Exercise prompt: Starting with the first line of the records, write out each line exactly until you have included the line containing "kernel's binary64 floats, whose".

Given data:

######

(** * NBS Inventory Optimizer: feature derivation and insight rules

    A shallow embedding of [app.py], the single Streamlit script of the
    repository.  Python integers are [Z]; [numpy.float64] scalars are the
    kernel's binary64 floats, whose operations are the IEEE 754 ones numpy
    uses; the Streamlit page is a trace of emitted elements and external
    calls, threaded through a small state-and-exception monad. *)

From Stdlib Require Import Ascii.
From Stdlib Require Import ZArith List String Bool Sorted Lia.
From Stdlib Require Import Floats Uint63.
From Stdlib Require Import Reals Lra.
From Stdlib Require DecimalString DecimalZ.
From Stdlib Require Machin.
Import ListNotations.

Local Open Scope Z_scope.

(** ** Python exceptions and fallible computations *)

(** Instances of [Exception] as the script can meet them; [str(e)] is what
    the two [st.error] calls interpolate. *)
Inductive exn : Type :=
| ValueError (msg : string)
| OverflowError (msg : string)
| ZeroDivisionError (msg : string)
| OtherException (msg : string).

Inductive result (A : Type) : Type :=
| Ok (a : A)
| Raise (e : exn).

Arguments Ok {A} a.
Arguments Raise {A} e.

(** ** numpy.float64 scalars *)

Module Float64.

(** Conversion of a Python [int] operand in mixed arithmetic: the nearest
    float64, as in Python for magnitudes below 2^63, and exact for every
    integer the bounded widgets and the calendar year can produce. *)
Definition of_int (z : Z) : float :=
  if z <? 0 then PrimFloat.opp (PrimFloat.of_uint63 (Uint63.of_Z (- z)))
  else PrimFloat.of_uint63 (Uint63.of_Z z).

(** [np.pi], the double nearest to pi. *)
Definition pi : float := 0x1.921fb54442d18p+1%float.

(** [int(x)]: truncation toward zero; [ValueError] on nan and
    [OverflowError] on an infinity. *)
Definition to_int (x : float) : result Z :=
  match Prim2SF x with
  | S754_zero _ => Ok 0
  | S754_finite s m e =>
      let magnitude :=
        match e with
        | Z0 => Zpos m
        | Zpos p => Zpos m * 2 ^ Zpos p
        | Zneg p => Zpos m / 2 ^ Zpos p
        end in
      Ok (if s then - magnitude else magnitude)
  | S754_infinity _ =>
      Raise (OverflowError "cannot convert float infinity to integer")
  | S754_nan =>
      Raise (ValueError "cannot convert float NaN to integer")
  end.

(** [a / b] on two Python ints (true division).  Both operands stay far
    below 2^53 here, where the result is the rounded float quotient. *)
Definition int_truediv (a b : Z) : result float :=
  if b =? 0 then Raise (ZeroDivisionError "division by zero")
  else Ok (of_int a / of_int b)%float.

End Float64.

(** ** The numeric operations of the feature deriver

    [np.sin] and [np.cos] come from the platform's math library, which is
    not part of the repository; the deriver is therefore written over the
    operations it uses and instantiated with binary64 floats, the sine and
    cosine of the math library left as parameters. *)

Class Numpy (F : Type) : Type := {
  np_of_int : Z -> F;
  np_pi : F;
  np_mul : F -> F -> F;
  np_div : F -> F -> F;
  np_sin : F -> F;
  np_cos : F -> F
}.

Definition numpy_float64 (libm_sin libm_cos : float -> float) : Numpy float := {|
  np_of_int := Float64.of_int;
  np_pi := Float64.pi;
  np_mul := PrimFloat.mul;
  np_div := PrimFloat.div;
  np_sin := libm_sin;
  np_cos := libm_cos
|}.

(** ** Sidebar inputs *)

Definition month_names : list string :=
  ["January"; "February"; "March"; "April"; "May"; "June";
   "July"; "August"; "September"; "October"; "November"; "December"]%string.

(** [list.index]: position of the first occurrence, [ValueError] if absent. *)
Fixpoint index (x : string) (l : list string) : result Z :=
  match l with
  | [] => Raise (ValueError "x not in list")
  | y :: l' =>
      if String.eqb y x then Ok 0
      else match index x l' with
           | Ok n => Ok (n + 1)
           | Raise e => Raise e
           end
  end.

(** [month_num = [...].index(prediction_month) + 1] *)
Definition month_num_of (prediction_month : string) : result Z :=
  match index prediction_month month_names with
  | Ok n => Ok (n + 1)
  | Raise e => Raise e
  end.

(** The values the script reads before the prediction button is examined. *)
Record Inputs : Type := {
  month_num : Z;            (* 1..12, from the month selectbox *)
  current_year : Z;         (* datetime.now().year *)
  current_price : Z;        (* number_input, 100..10000 *)
  last_month_price : Z;     (* number_input, 100..10000 *)
  units_sold_lag1 : Z;      (* number_input, 0..5000 *)
  is_festive : string;      (* selectbox: "No" or "Yes" *)
  is_harvest : string       (* selectbox: "No" or "Yes" *)
}.

(** The ranges the widgets and the calendar enforce. *)
Definition in_widget_ranges (i : Inputs) : bool :=
  (1 <=? month_num i) && (month_num i <=? 12) &&
  (1 <=? current_year i) && (current_year i <=? 9999) &&
  (100 <=? current_price i) && (current_price i <=? 10000) &&
  (100 <=? last_month_price i) && (last_month_price i <=? 10000) &&
  (0 <=? units_sold_lag1 i) && (units_sold_lag1 i <=? 5000).

(** ** Feature Deriver *)

Definition months_since_start_of (current_year month_num : Z) : Z :=
  (current_year - 2017) * 12 + month_num.

Definition months_since_start (i : Inputs) : Z :=
  months_since_start_of (current_year i) (month_num i).

Definition price_change (i : Inputs) : Z :=
  current_price i - last_month_price i.

Definition is_festive_num (i : Inputs) : Z :=
  if String.eqb (is_festive i) "Yes" then 1 else 0.

Definition is_harvest_num (i : Inputs) : Z :=
  if String.eqb (is_harvest i) "Yes" then 1 else 0.

Section FeatureDeriver.

Context {F : Type} {numpy : Numpy F}.

(** [2 * np.pi * month_num / 12], evaluated left to right. *)
Definition month_angle (m : Z) : F :=
  np_div (np_mul (np_mul (np_of_int 2) np_pi) (np_of_int m)) (np_of_int 12).

Definition month_sin_of (m : Z) : F := np_sin (month_angle m).
Definition month_cos_of (m : Z) : F := np_cos (month_angle m).

Definition month_sin (i : Inputs) : F := month_sin_of (month_num i).
Definition month_cos (i : Inputs) : F := month_cos_of (month_num i).

(** [np.array([[...]])]: one row of seven float64 entries. *)
Definition input_features (i : Inputs) : list (list F) :=
  [[ np_of_int (months_since_start i);
     np_of_int (units_sold_lag1 i);
     np_of_int (price_change i);
     month_sin i;
     month_cos i;
     np_of_int (is_festive_num i);
     np_of_int (is_harvest_num i) ]].

End FeatureDeriver.

(** The real number a finite float64 stands for (0 for nan and the
    infinities, which no feature takes within the widget ranges). *)
Definition float_value (x : float) : R :=
  match Prim2SF x with
  | S754_finite s m e =>
      (IZR (if s then Z.neg m else Z.pos m) * powerRZ 2 e)%R
  | _ => 0%R
  end.

(** Converting an integer to float64 and back with [int] loses nothing. *)
Definition int_roundtrips (z : Z) : bool :=
  match Float64.to_int (Float64.of_int z) with
  | Ok z' => z' =? z
  | Raise _ => false
  end.

(** [f] holds on the [n] integers from [lo] upwards. *)
Fixpoint all_from (lo : Z) (n : nat) (f : Z -> bool) : bool :=
  match n with
  | O => true
  | S n' => f lo && all_from (lo + 1) n' f
  end.

(** ** Insight Generator *)

(** One constructor per advisory template of the script; the arguments are
    the numbers the f-strings interpolate (their textual formatting is left
    to the rendering layer). *)
Inductive insight : Type :=
| Price_increased (amount : Z)      (* "Price increased by N{amount}" *)
| Price_decreased (amount : Z)      (* "Price decreased by N{amount}" *)
| Price_stable                      (* "Price stable" *)
| Festive_season                    (* "Festive season active" *)
| Harvest_season                    (* "Harvest season" *)
| Stock_up (percent : float)        (* "Significant increase expected" *)
| Demand_drop (percent : float).    (* "Demand may drop" *)

(** [((prediction - units_sold_lag1) / units_sold_lag1) * 100] on a
    [numpy.float64] prediction: IEEE arithmetic, so a zero divisor gives an
    infinity or nan (with a RuntimeWarning) and raises nothing. *)
Definition change_pct (prediction : float) (units_sold_lag1 : Z) : float :=
  ((prediction - Float64.of_int units_sold_lag1)
     / Float64.of_int units_sold_lag1 * 100)%float.

(** The list is built by successive [append]s, here successive bindings. *)
Definition insights (i : Inputs) (prediction : float) : list insight :=
  let insights := [] in
  let insights :=
    if price_change i >? 0 then
      insights ++ [Price_increased (price_change i)]
    else if price_change i <? 0 then
      insights ++ [Price_decreased (Z.abs (price_change i))]
    else
      insights ++ [Price_stable] in
  let insights :=
    if String.eqb (is_festive i) "Yes" then insights ++ [Festive_season]
    else insights in
  let insights :=
    if String.eqb (is_harvest i) "Yes" then insights ++ [Harvest_season]
    else insights in
  let change_pct := change_pct prediction (units_sold_lag1 i) in
  let insights :=
    if (10 <? change_pct)%float then
      insights ++ [Stock_up (PrimFloat.abs change_pct)]
    else if (change_pct <? -10)%float then
      insights ++ [Demand_drop (PrimFloat.abs change_pct)]
    else insights in
  insights.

######

Your response:
(** * NBS Inventory Optimizer: feature derivation and insight rules

    A shallow embedding of [app.py], the single Streamlit script of the
    repository.  Python integers are [Z]; [numpy.float64] scalars are the
    kernel's binary64 floats, whose operations are the IEEE 754 ones numpy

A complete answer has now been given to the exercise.